The reason why your meal might fail to turn out right is that you may not have followed the recipe the way you’re supposed to. You might have heard people say that they missed one ingredient and resulted in using another. Instead of paprika, they choose another spice. Instead of ketchup, they used tomato paste.
While your food will cook, it may not be the same quality as what is in the recipe. Again, some spices (especially in cuisines foods) only work with some foods. The moment you substitute one spice or one ingredient for another, you mess the food.
Following a recipe right will give you the exact results you see on the recipe. This means observing all parts of the recipe.

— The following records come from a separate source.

(* ===== verification/TaskRun.v ===== *)
(** * Running the threads symbolically

    One lemma for each step of the programs of Tasks.v, on an abstraction of the
    kernel: the process table without what the memory and the hardware use
    ([view]), the next pid, and the text on the serial line.  On a concrete
    table the premises evaluate, so a run is a chain of these lemmas. *)

From S2P Require Import Prelude Riscv Memory State Spinlock Kalloc Vm VmMap Sv39 VmDestroy Uart Printf Csr Proc ProcTable ProcMem ProcExit Switch Trap Sched SchedMem SchedStep SchedInv SchedLive Tasks.

(** ** The abstraction *)

(** Of the saved registers only s0 is kept, which holds the thread function of a
    thread that has not started. *)
Definition saved (c : Z) : context := Context 0 0 c 0 0 0 0 0 0 0 0 0 0 0.

Definition view (q : proc) : proc :=
  Proc zero_lock (p_state q) (p_chan q) (p_killed q) (p_xstate q) (p_pid q) (p_parent q) 0 0 0 0
    (saved (s0 (p_context q))) [] 0 [].

(** A slot that gives up the CPU with s0 holding [c]. *)
Definition switched_out (c : Z) (q : proc) : proc := set_p_context (saved c) q.

(** A slot that a thread is created in. *)
Definition spawned (pid fn : Z) (me : nat) (q : proc) : proc :=
  set_p_state RUNNABLE (set_p_context (saved fn) (set_p_parent (Some me) (set_p_pid pid q))).

(** A slot that is reaped. *)
Definition reaped (q : proc) : proc :=
  set_p_state UNUSED (set_p_xstate 0 (set_p_killed 0 (set_p_chan PNull (set_p_parent None (set_p_pid 0 q))))).

(** The table [V], the next pid [np], whether a thread has started ([ff] is
    [forkret]'s variable [first]) and the text [out]. *)
Record shows (s : kstate) (V : list proc) (np ff : Z) (out : list Z) : Prop := {
  sh_view : view <$> procs s = V;
  sh_pid : nextpid s = np;
  sh_first : forkret_first s = ff;
  sh_line : line (io_log (io s)) = out;
}.

Section task_run.
Context {L : Linker} {LO : LinkerOk}.

(** ** Views of updates *)

Lemma view_lookup (ps V : list proc) i q :
  view <$> ps = V -> ps !! i = Some q -> V !! i = Some (view q).
Proof. intros <- H. by rewrite list_lookup_fmap, H. Qed.
(** * Delivery-order backend: rate limiter, dispatch ledger, order lifecycle
      and recurring-order scheduler

    A shallow embedding of
    - [src/lib/rate-limiter.ts]   ([checkRateLimit] and the cleanup sweep),
    - [src/lib/event-dispatch.ts] ([hasDispatched], [markDispatched]),
    - the order route's [PATCH] handler (the lifecycle switch and the
      purchase dispatch that follows it),
    - [server.ts]                 ([has30DaysPassed], [createAutoOrdersForClient],
      [updateClientLastCheck], [runAutoOrderScheduler], the weekday and
      delivery-time helpers and the timers that start the scheduler),
    - the rest of [src/lib/rate-limiter.ts] ([getClientIdentifier], the 429
      answer, the rate-limit headers, [rateLimit], status and clearing),
    - [middleware.ts] with the language choice of [src/i18n/config.ts],
    - the order collection route ([GET]: filters and pagination; [POST]).

    Conventions.  JavaScript numbers that hold millisecond timestamps or
    counters are integers well inside the exact range of a double and are
    modelled as [Z].  A [Date] is its epoch value in milliseconds; the
    process runs with the UTC time zone, so [setDate (getDate () + n)] adds
    [n] days of 86 400 000 ms and [getDay] is read off the day number.
    [Date.now ()] and [new Date ()] are explicit arguments, and one
    scheduler run reads one instant.  Awaited calls are sequenced in
    program order; the detached dispatch block of the handler finishes
    before the next request is served. *)

From Stdlib Require Import ZArith Bool Lia.
From stdpp Require Import gmap strings list fin_maps pretty.
From Equations Require Import Equations.
Example sanitizeHtml_plaintext_grows :
  sanitizeHtml Browser.parseFromString Browser.innerHTML (Browser.plaintext 0)
    = Normal (Browser.plaintext 1) /\
  sanitizeHtml Browser.parseFromString Browser.innerHTML (Browser.plaintext 1)
    = Normal (Browser.plaintext 2) /\
  sanitizeHtml Browser.parseFromString Browser.innerHTML (Browser.plaintext 2)
    = Normal (Browser.plaintext 3).
Proof. repeat split; reflexivity. Qed.

(** ** The claims *)

(** C1.  The markup returned by [sanitizeHtml] should hold no element
    outside the permitted set, a disallowed element being replaced by its
    flattened text.  On [<div onclick="x()">Hi</div>] the serialised body
    still holds the [div] element: [walk(body)] finds that [body] itself is
    not permitted, replaces it in its parent and returns without visiting
    its children, and [body.innerHTML] serialises the untouched children.
    The output is the input. *)
Theorem sanitizeHtml_keeps_disallowed_element :
  sanitizedBody Browser.docDiv =
    Some (Element "body" [] [Element "div" [mkAttr "onclick" "x()"] [Text "Hi"]]) /\
  permitted (Element "div" [mkAttr "onclick" "x()"] [Text "Hi"]) = false /\
  option_map onlyPermittedElements (sanitizedBody Browser.docDiv) = Some false /\
  sanitizeHtml Browser.parseFromString Browser.innerHTML Browser.inputDiv
    = Normal Browser.inputDiv.
Proof.
  repeat split; reflexivity.
Qed.

(** C2.  [sanitizeHtml] never throws: for every parser, serialiser and
    input it returns a string, and when the parser throws, the document has
    no body or the serialiser throws, that string is empty. *)
Theorem sanitizeHtml_fail_closed
    (parseFromString : string -> Completion Document)
    (innerHTML : Node -> Completion string) (input : string) :
  (exists s, sanitizeHtml parseFromString innerHTML input = Normal s) /\
  (machineryFails parseFromString innerHTML input ->
   sanitizeHtml parseFromString innerHTML input = Normal EmptyString).
Proof.
  split; [apply sanitizeHtml_returns|].
  unfold sanitizeHtml, sanitizeHtml_try.
  intros [H|[(doc & H & Hb)|(doc & b & H & Hb & Hs)]]; rewrite H; simpl.
  - reflexivity.
  - rewrite Hb. reflexivity.
  - rewrite Hb. simpl. rewrite Hs. reflexivity.
Qed.

Lemma sanitizeHtml_fail_closed_witness :
  machineryFails Browser.failingParser Browser.innerHTML Browser.inputDiv /\
  sanitizeHtml Browser.failingParser Browser.innerHTML Browser.inputDiv = Normal EmptyString.
Proof.
  assert (H : machineryFails Browser.failingParser Browser.innerHTML Browser.inputDiv)
    by (left; reflexivity).
  split; [exact H|].
  exact (proj2 (sanitizeHtml_fail_closed Browser.failingParser Browser.innerHTML
                  Browser.inputDiv) H).
Defined.

(** C3.  No element of the output should carry an attribute whose name
    starts with [on] or the attribute [style].  On
    [<p style="color:red" onclick="x()">Hi</p>] the permitted element [p]
    keeps both attributes, because the walk stops at [body]. *)
Theorem sanitizeHtml_keeps_event_and_style_attributes :
  sanitizedBody Browser.docStyled =
    Some (Element "body" []
            [Element "p" [mkAttr "style" "color:red"; mkAttr "onclick" "x()"] [Text "Hi"]]) /\
  option_map noEventOrStyle (sanitizedBody Browser.docStyled) = Some false /\
  sanitizeHtml Browser.parseFromString Browser.innerHTML Browser.inputStyled
    = Normal Browser.inputStyled.
Proof.
  repeat split; reflexivity.
Qed.

(** C4.  Every anchor of the output should have a safe [href] (if any),
    [target="_blank"] and [rel="noopener noreferrer"].  On
    [<a href="javascript:alert(1)" target="_self">click</a>] the anchor
    comes back with its [javascript:] link, its own [target] and no [rel]. *)
Theorem sanitizeHtml_keeps_unsafe_anchor :
  let a := Element "a" [mkAttr "href" "javascript:alert(1)"; mkAttr "target" "_self"]
             [Text "click"] in
  sanitizedBody Browser.docLink = Some (Element "body" [] [a]) /\
  hrefOk (JS.trim "javascript:alert(1)") = false /\
  getAttribute "target" (attrs a) = Some "_self" /\
  getAttribute "rel" (attrs a) = None /\
  option_map anchorsSafe (sanitizedBody Browser.docLink) = Some false /\
  sanitizeHtml Browser.parseFromString Browser.innerHTML Browser.inputLink
    = Normal Browser.inputLink.
Proof.
  repeat split; reflexivity.
Qed.

(** C8.  Comment nodes should be removed and the output should hold no
    comment markers of the input.  On [<p>Hi<!--note--></p>] the comment is
    still in the serialised body and the output holds its markers. *)
Theorem sanitizeHtml_keeps_comment :
  sanitizedBody Browser.docComment =
    Some (Element "body" [] [Element "p" [] [Text "Hi"; Comment "note"]]) /\
  option_map noComments (sanitizedBody Browser.docComment) = Some false /\
  sanitizeHtml Browser.parseFromString Browser.innerHTML Browser.inputComment
    = Normal Browser.inputComment /\
  includes Browser.inputComment "<!--note-->" = true.
Proof.
  repeat split; reflexivity.
Qed.


(** C6.  [looksLikeHtml] is a total boolean function that returns [true]
    exactly on the strings with a substring made of [<], an optional [/],
    an ASCII letter of either case, any characters and [>]; it is [false]
    on [a < b] and on the empty string and [true] on
    [use <b>bold</b> text]. *)
Theorem looksLikeHtml_spec :
  (forall s, looksLikeHtml s = true <-> tagLike s) /\
  looksLikeHtml "a < b" = false /\
  looksLikeHtml "use <b>bold</b> text" = true /\
  looksLikeHtml EmptyString = false.
Proof.
  split; [apply looksLikeHtml_tagLike|]. repeat split; reflexivity.
Qed.

(** C9.  Only the body of the parsed document reaches the output: two
    inputs whose documents have the same body give the same output,
    whatever the parser placed in the head or elsewhere outside the body. *)
Theorem sanitizeHtml_serializes_body_only
    (parseFromString : string -> Completion Document)
    (innerHTML : Node -> Completion string)
    (x1 x2 : string) (d1 d2 : Document) :
  parseFromString x1 = Normal d1 ->
  parseFromString x2 = Normal d2 ->
  body d1 = body d2 ->
  sanitizeHtml parseFromString innerHTML x1 = sanitizeHtml parseFromString innerHTML x2.
Proof.
  intros H1 H2 Hb.
  rewrite (sanitizeHtml_unfold _ _ _ _ H1), (sanitizeHtml_unfold _ _ _ _ H2), Hb.
  reflexivity.
Qed.

Lemma sanitizeHtml_serializes_body_only_witness :
  Browser.docTitle <> Browser.docParagraph /\
  sanitizeHtml Browser.parseFromString Browser.innerHTML Browser.inputTitle
  = sanitizeHtml Browser.parseFromString Browser.innerHTML Browser.inputParagraph.
Proof.
  split; [discriminate|].
  exact (sanitizeHtml_serializes_body_only Browser.parseFromString Browser.innerHTML
           Browser.inputTitle Browser.inputParagraph Browser.docTitle Browser.docParagraph
           eq_refl eq_refl eq_refl).
Defined.

(** C10.  [RichText] reads an absent child as the empty string and takes
    one of two branches: when the content looks like markup the result is
    the [div] into which the output of [sanitizeHtml] is injected as
    markup; otherwise it is the plain-text rendering, which injects no
    markup anywhere and renders as text the content or its kept lines. *)
Theorem RichText_routes
    (parseFromString : string -> Completion Document)
    (innerHTML : Node -> Completion string)
    (content : string) (className : option string) :
  RichText parseFromString innerHTML None className
    = RichText parseFromString innerHTML (Some EmptyString) className /\
  (looksLikeHtml content = true ->
   exists safe,
     sanitizeHtml parseFromString innerHTML content = Normal safe /\
     RichText parseFromString innerHTML (Some content) className
       = Normal (RElement "div" None className (Some safe) [])) /\
  (looksLikeHtml content = false ->
   RichText parseFromString innerHTML (Some content) className
     = Normal (plainText content className) /\
   injectsMarkup (plainText content className) = false /\
   Forall (fun t => t = content \/ In t (splitLines content))
     (renderedText (plainText content className))).
Proof.
  split; [reflexivity|]. split.
  - intros H. destruct (sanitizeHtml_returns parseFromString innerHTML content) as [safe Hs].
    exists safe. split; [exact Hs|].
    unfold RichText. simpl. rewrite H, Hs. reflexivity.
  - intros H. split; [unfold RichText; simpl; rewrite H; reflexivity|].
    split; [apply plainText_no_markup|].
    pose proof (plainText_renderedText content className) as Hr. simpl in Hr. rewrite Hr.
    destruct (_ <=? 1)%nat.
    + constructor; [left; reflexivity | constructor].
    + apply List.Forall_forall. intros t Ht. right.
      apply filter_In in Ht. tauto.
Qed.

Lemma RichText_routes_witness :
  looksLikeHtml Browser.inputDiv = true /\
  looksLikeHtml "a < b" = false /\
  RichText Browser.parseFromString Browser.innerHTML (Some "a < b") None
    = Normal (plainText "a < b" None) /\
  exists safe,
    RichText Browser.parseFromString Browser.innerHTML (Some Browser.inputDiv) None
      = Normal (RElement "div" None None (Some safe) []).
Proof.
  assert (H1 : looksLikeHtml Browser.inputDiv = true) by reflexivity.
  assert (H2 : looksLikeHtml "a < b" = false) by reflexivity.
  split; [exact H1|]. split; [exact H2|]. split.
  - exact (proj1 (proj2 (proj2 (RichText_routes Browser.parseFromString Browser.innerHTML
                                   "a < b" None)) H2)).
  - destruct (proj1 (proj2 (RichText_routes Browser.parseFromString Browser.innerHTML
                              Browser.inputDiv None)) H1) as (safe & _ & H).
    exists safe. exact H.
Defined.

(** * Further properties of the code *)

(** ** The walk keeps the text *)

Lemma join_app (l1 l2 : list string) : JS.join (l1 ++ l2) = JS.join l1 +:+ JS.join l2.
Proof.
  induction l1 as [|x l1 IH]; [reflexivity|].
  change (JS.join ((x :: l1) ++ l2)) with (x +:+ JS.join (l1 ++ l2)).
  change (JS.join (x :: l1)) with (x +:+ JS.join l1).
  rewrite IH, app_assoc. reflexivity.
Qed.

Lemma join_cons (x : string) (l : list string) : JS.join (x :: l) = x +:+ JS.join l.
Proof. reflexivity. Qed.

Lemma join_flat_map {A : Type} (f : A -> list string) (l : list A) :
  JS.join (flat_map f l) = JS.join (map (fun x => JS.join (f x)) l).
Proof.
  induction l as [|x l IH]; [reflexivity|].
  cbn [flat_map map]. rewrite join_app, join_cons, IH. reflexivity.
Qed.

(** X1.  The walk keeps the reader-visible text: the text of what [walk]
    leaves at the place of a node is the text of the node, whether the
    node is kept, replaced by its flattened text or (a comment) removed. *)
Theorem walk_preserves_text (n : Node) :
  JS.join (map descendantText (snd (walk n))) = descendantText n.
Proof.
  induction n as [l a cs IH|d|d] using Node_rect_children.
  - cbn [walk]. destruct (has ALLOWED_TAGS _); cbn [negb snd map].
    + rewrite join_cons. cbn [JS.join fold_right]. rewrite app_nil_r.
      cbn [descendantText].
      induction cs as [|c cs IHcs]; [reflexivity|].
      apply List.Forall_cons_iff in IH as [Hc Hcs].
      cbn [flat_map map]. rewrite List.map_app, join_app, join_cons, Hc, (IHcs Hcs).
      reflexivity.
    + rewrite join_cons. cbn [JS.join fold_right]. rewrite app_nil_r. reflexivity.
  - cbn. apply app_nil_r.
  - reflexivity.
Qed.

(** ** The attributes the walk leaves *)

Lemma toLowerCase_ascii_fixed (s : string) :
  JS.asciiLowerCase s = s -> allAscii (JS.toLowerCase s) = true -> JS.toLowerCase s = s.
Proof.
  induction s as [|c s IH]; [reflexivity|].
  cbn [JS.asciiLowerCase JS.toLowerCase JS.map_string allAscii].
  intros H Ha. injection H as Hc Hs. apply andb_true_iff in Ha as [Hca Hsa].
  fold (JS.toLowerCase s). rewrite (toLowerChar_fixed c Hc Hca).
  f_equal. apply IH; assumption.
Qed.

Lemma keepAttr_names (x : Attr) :
  JS.asciiLowerCase (name x) = name x -> keepAttr "a" x = true ->
  In (name x) anchorAttrNames.
Proof.
  intros Hl Hk. unfold keepAttr in Hk.
  apply andb_true_iff in Hk as [_ Hk].
  assert (Hin : In (JS.toLowerCase (name x)) anchorAttrNames).
  { destruct (String.eqb_spec (JS.toLowerCase (name x)) "href") as [->|_];
      [left; reflexivity|].
    apply orb_true_iff in Hk as [Hk|Hk]; [apply orb_true_iff in Hk as [Hk|Hk]|];
      apply String.eqb_eq in Hk; rewrite Hk; cbn; tauto. }
  rewrite <- (toLowerCase_ascii_fixed (name x) Hl); [exact Hin|].
  destruct Hin as [<-|[<-|[<-|[<-|[]]]]]; reflexivity.
Qed.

Parts of a Recipe to Observe
Before you start cooking, read the recipe from start to finish and ensure you have all it takes to follow it. Some of the parts you need to observe include:
- The Serving – The serving tells you the number of people a recipe serves. On some recipes, this number is at the bottom but on most, it is the first thing you see. The number tells you whether you need more or less food and how to adjust to meet your needs. On some foods such as cakes, when you double the quantity up or half the food, you need to ensure you maintain the ratio of ingredients to avoid spoiling the end result.
- Ingredients and their Quantities – Ingredients appear in a list with the quantity of each ingredient preceding it. On a recipe, ingredients appear in the order they are used to ensure you do not skip any ingredient. Before you start cooking, ensure you have all the ingredients to avoid substitutions which might affect the quality of your meal. The same way you ensure you have all the tools when making wooden items including jointer planer combo and saws is the same way you need to have all ingredients ready. Some ingredients require preparation. For instance, if you see diced carrots, it means you have to dice the carrots before adding them to the recipe.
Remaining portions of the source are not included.